### [What the task asks]
From the records, return each line that has the word "string" in it.
Segment Open
(** [Clean]'s result for a buffer: its bytes, or ["."] when it is empty. *)
Definition renderDot (r : bool) (st : list string) : string :=
  if filepath.render r st =? "" then "." else filepath.render r st.

(** A pointer to the buffered file of that name and content. *)
Definition buffered (nm : string) (b : list byte)
  : go.ptr loader.BufferedFile :=
  Some {| loader.Name := nm; loader.Data := b |}.

(** The buffered file that the collector makes of a file listed in the
    templates directory. *)
Definition templateOf (f : embed.file) : go.ptr loader.BufferedFile :=
  buffered ("templates/" ++ embed.Name f) (go.bytes_of (embed.data f)).

Definition regular (f : embed.file) : bool := negb (embed.IsDir f).

(** The names that the chart loader looks for: the two required files and
    the files directly under [templates/]. *)
Definition loaderName (nm : string) : Prop :=
  nm = "Chart.yaml" \/ nm = "values.yaml"
  \/ exists e, filepath.realElem e = true /\ nm = ("templates/" ++ e)%string.

(** The entry is a buffered file of that name. *)
Definition named (nm : string) (file : go.ptr loader.BufferedFile) : bool :=
  match file with
  | Some bf => loader.Name bf =? nm
  | None => false
  end.

(** The name of an entry of the collected sequence ([nil] has none). *)
Definition nameOf (file : go.ptr loader.BufferedFile) : string :=
  match file with
  | Some bf => loader.Name bf
  | None => ""
  end.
Segment Closed
### [Answer section]
Definition renderDot (r : bool) (st : list string) : string :=
Definition buffered (nm : string) (b : list byte)
Definition loaderName (nm : string) : Prop :=
  \/ exists e, filepath.realElem e = true /\ nm = ("templates/" ++ e)%string.
Definition named (nm : string) (file : go.ptr loader.BufferedFile) : bool :=
Definition nameOf (file : go.ptr loader.BufferedFile) : string :=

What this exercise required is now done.